Requirement: In the records that follow, the lines from the one containing "Arguments of the" to the one containing "the random bytes, the", inclusive, are to be given again exactly.
┌─ Given information
(* ===== verification/Accounts.v ===== *)
(** * Accounts

    The [users] table, the two tables of emailed links and the services that act on
    them: [src/backend/services/users-service.go], [verification-service.go],
    [password-reset-service.go], [AdminUpdateUser] of
    [admin-service.go], the sends of [mail-throttle.go] and
    [src/backend/validation/input-validation.go]. A service that reads, decides and
    then writes is cut where other requests can come in between.

    Arguments of the model: the hash functions, bcrypt and the address parser (class
    [Crypto]), PostgreSQL's [lower], and for every request a [moment]: the two clocks,
    the random bytes, the salt and what the mail relay does. Audit columns and the
    HTML alternative of a message are not modelled. *)

From S2P Require Import Prelude Effects GoStrings Sql Throttle.
Local Open Scope Z_scope.

(** ** Errors *)

Inductive validation_error :=
| ErrRequiredField | ErrInputTooLong | ErrParsingField | ErrInputTooShort | ErrPasswordTooLong
| ErrMustContainUppercase | ErrMustContainLowercase | ErrMustContainDigit | ErrMustContainSpecialCharacter.

Inductive acct_error :=
| ErrEmailExists | ErrOrgIDExists | ErrServer | ErrInvalidCredentials | ErrEmailNotVerified
| ErrCurrentPasswordRequired | ErrInvalidVerificationToken | ErrInvalidPasswordResetToken
| ErrUserNotFound | ErrSelfManagement | ErrSelfUnconfirm | ErrInvalidRole
| ErrCannotPreview | ErrInvalidPreviewRole | ErrNotPreviewing
| ErrSending | ErrValidation (v : validation_error).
└─
Solution to the exercise:
    Arguments of the model: the hash functions, bcrypt and the address parser (class
    [Crypto]), PostgreSQL's [lower], and for every request a [moment]: the two clocks,
    the random bytes, the salt and what the mail relay does. Audit columns and the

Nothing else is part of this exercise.